» EXERCISE REQUIREMENTS:
Scan the records beneath this line for the line holding "AttributeError (msg : string)" and the line holding "(** ** The file system", then transcribe exactly those two and all lines between.

(Collected data)
(** * PS5 backport library: patch engine, classification, pipeline, config

    A shallow embedding of [src/Backport.py] (class [PS5ELFProcessor]).
    File contents are byte lists, paths are lists of components, the file
    system is a finite map from paths to contents, and the three external
    collaborators (decoder, SDK version patcher, signer) are parameters. *)

From Stdlib Require Import Strings.Byte.
From stdpp Require Import gmap strings list pretty.

#[local] Set Warnings "-clear-no-such-hyp".

Import (notations) Stdlib.Strings.Ascii.

(** ** Python [bytes]: [startswith], [in], [replace] *)

Module PyBytes.

Abbreviation bytes := (list byte).

Definition of_str (s : string) : bytes := String.list_byte_of_string s.

Fixpoint bytes_eqb (a b : bytes) : bool :=
  match a, b with
  | [], [] => true
  | x :: a', y :: b' => Byte.eqb x y && bytes_eqb a' b'
  | _, _ => false
  end.

(** [s.startswith(p)] *)
Fixpoint startswith (p s : bytes) : bool :=
  match p, s with
  | [], _ => true
  | x :: p', y :: s' => Byte.eqb x y && startswith p' s'
  | _ :: _, [] => false
  end.

(** [p in s] *)
Fixpoint contains (p s : bytes) : bool :=
  startswith p s ||
  match s with
  | [] => false
  | _ :: s' => contains p s'
  end.

(** The scan of [bytes.replace] for a non-empty [old]: leftmost match first,
    the scan resumes after the match ([skip] counts the bytes of the match
    still to be dropped). *)
Fixpoint replace_go (old new : bytes) (skip : nat) (s : bytes) : bytes :=
  match s with
  | [] => []
  | c :: s' =>
      match skip with
      | S k => replace_go old new k s'
      | O =>
          if startswith old s
          then new ++ replace_go old new (length old - 1) s'
          else c :: replace_go old new 0 s'
      end
  end.

(** [s.replace(old, new)]; an empty [old] matches before every byte and at
    the end. *)
Definition replace (old new s : bytes) : bytes :=
  match old with
  | [] => new ++ concat (map (fun c => c :: new) s)
  | _ :: _ => replace_go old new 0 s
  end.

(** A border of [n] of length [k]: a proper non-empty prefix that is also a
    suffix. *)
Definition border_at (n : bytes) (k : nat) : bool :=
  bytes_eqb (take k n) (drop (length n - k) n).

Definition has_border (n : bytes) : bool :=
  existsb (border_at n) (seq 1 (length n - 1)).

End PyBytes.

(** ** [str] and [pathlib.Path] *)

Module PyPath.

(** A path is the list of its components; a file [Path(root) / filename] is
    [root ++ [filename]]. *)
Abbreviation path := (list string).

Definition lower_ascii (c : Ascii.ascii) : Ascii.ascii :=
  let n := Ascii.nat_of_ascii c in
  if (65 <=? n) && (n <=? 90) then Ascii.ascii_of_nat (n + 32) else c.

(** [s.lower()] on ASCII names *)
Fixpoint lower (s : string) : string :=
  match s with
  | EmptyString => EmptyString
  | String c s' => String (lower_ascii c) (lower s')
  end.

(** [s.endswith(sfx)] *)
Definition endswith (s sfx : string) : bool :=
  let n := String.length s in
  let k := String.length sfx in
  (k <=? n) && String.eqb (String.substring (n - k) k s) sfx.

(** [s.rfind(c)] *)
Fixpoint rfind (c : Ascii.ascii) (s : string) : option nat :=
  match s with
  | EmptyString => None
  | String x s' =>
      match rfind c s' with
      | Some i => Some (S i)
      | None => if Ascii.eqb x c then Some 0 else None
      end
  end.

(** [Path.name]: the last component, [''] for the empty path *)
Definition name (p : path) : string := default "" (last p).

(** [Path.suffix] of a file name: from the last dot, unless that dot is the
    first or the last character. *)
Definition suffix (n : string) : string :=
  match rfind "."%char n with
  | Some i =>
      if (0 <? i) && (i <? String.length n - 1)
      then String.substring i (String.length n - i) n
      else ""
  | None => ""
  end.

(** [Path.with_suffix(sfx)]; [None] is the [ValueError] of an empty name. *)
Definition with_suffix (p : path) (sfx : string) : option path :=
  let n := name p in
  if String.eqb n "" then None
  else
    let old := suffix n in
    let n' :=
      if String.eqb old "" then n +:+ sfx
      else String.substring 0 (String.length n - String.length old) n +:+ sfx in
    Some (removelast p ++ [n']).

(** [p] lies below directory [d] (what [os.walk(d)] reaches). *)
Definition is_under (d p : path) : bool :=
  bool_decide (d `prefix_of` p) && negb (bool_decide (p = d)).

(** [p.relative_to(d)] for [p] below [d], and [out / rel] *)
Definition relative_to (d p : path) : path := drop (length d) p.
Definition joinpath (out rel : path) : path := out ++ rel.

(** [Path.parent] *)
Definition parent (p : path) : path := removelast p.

(** a suffix as [with_suffix] takes it: a dot, then at least one character,
    none of them a dot *)
Definition well_formed_suffix (sfx : string) : Prop :=
  rfind "."%char sfx = Some 0 ∧ 1 < String.length sfx.

End PyPath.

(** ** JSON values and the persisted config file *)

Module Json.

#[local] Unset Elimination Schemes.
Inductive json : Type :=
  | JNull
  | JBool (b : bool)
  | JInt (z : Z)
  | JFloat (literal : string)
  | JStr (s : string)
  | JArr (l : list json)
  | JObj (m : gmap string json).
#[local] Set Elimination Schemes.

(** What [_load_config] can find at the config path. *)
Inductive config_file : Type :=
  | CfgAbsent                 (* [config_path.exists()] is false *)
  | CfgUnreadable             (* [open] raises *)
  | CfgUnparseable            (* [json.load] raises *)
  | CfgJson (j : json).       (* [json.load] returns [j] *)

End Json.

(** ** Exceptions and results *)

Module Exn.

Import PyPath.

Inductive exn : Type :=
  | FileNotFoundError (p : path)
  | SameFileError (src dst : path)
  | ValueError (msg : string)
  | TypeError (msg : string)
  | AttributeError (msg : string)
  | OSError (msg : string).

Definition show_path (p : path) : string := String.concat "/" p.

(** [str(e)] *)
Definition str (e : exn) : string :=
  match e with
  | FileNotFoundError p => "[Errno 2] No such file or directory: " +:+ show_path p
  | SameFileError s d => show_path s +:+ " and " +:+ show_path d +:+ " are the same file"
  | ValueError m => m
  | TypeError m => m
  | AttributeError m => m
  | OSError m => m
  end.

Inductive outcome (A : Type) : Type :=
  | Ret (a : A)
  | Raise (e : exn).
Arguments Ret {A} a.
Arguments Raise {A} e.

End Exn.

(** ** The file system

    Regular files are a finite map from paths to contents; [wdirs] records the
    directories that were created explicitly ([mkdir], [mkdtemp]); [wconfig]
    is the state of the JSON config file.  Copies and removals behave as on a
    working disk and fail only for the reasons visible here (missing source,
    source and destination the same file).  Failures of [open]/[read]/[write]
    are injected by an oracle, one record per path. *)

Module FS.

Import PyBytes PyPath Json Exn.

Record world : Type := World {
  wfiles : gmap path bytes;
  wdirs : gset path;
  wconfig : config_file
}.

Definition set_files (f : gmap path bytes → gmap path bytes) (w : world) : world :=
  World (f (wfiles w)) (wdirs w) (wconfig w).
Definition set_dirs (f : gset path → gset path) (w : world) : world :=
  World (wfiles w) (f (wdirs w)) (wconfig w).
Definition set_config (c : config_file) (w : world) : world :=
  World (wfiles w) (wdirs w) c.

» YOUR SOLUTION:
  | AttributeError (msg : string)
  | OSError (msg : string).

Definition show_path (p : path) : string := String.concat "/" p.

(** [str(e)] *)
Definition str (e : exn) : string :=
  match e with
  | FileNotFoundError p => "[Errno 2] No such file or directory: " +:+ show_path p
  | SameFileError s d => show_path s +:+ " and " +:+ show_path d +:+ " are the same file"
  | ValueError m => m
  | TypeError m => m
  | AttributeError m => m
  | OSError m => m
  end.

Inductive outcome (A : Type) : Type :=
  | Ret (a : A)
  | Raise (e : exn).
Arguments Ret {A} a.
Arguments Raise {A} e.

End Exn.

(** ** The file system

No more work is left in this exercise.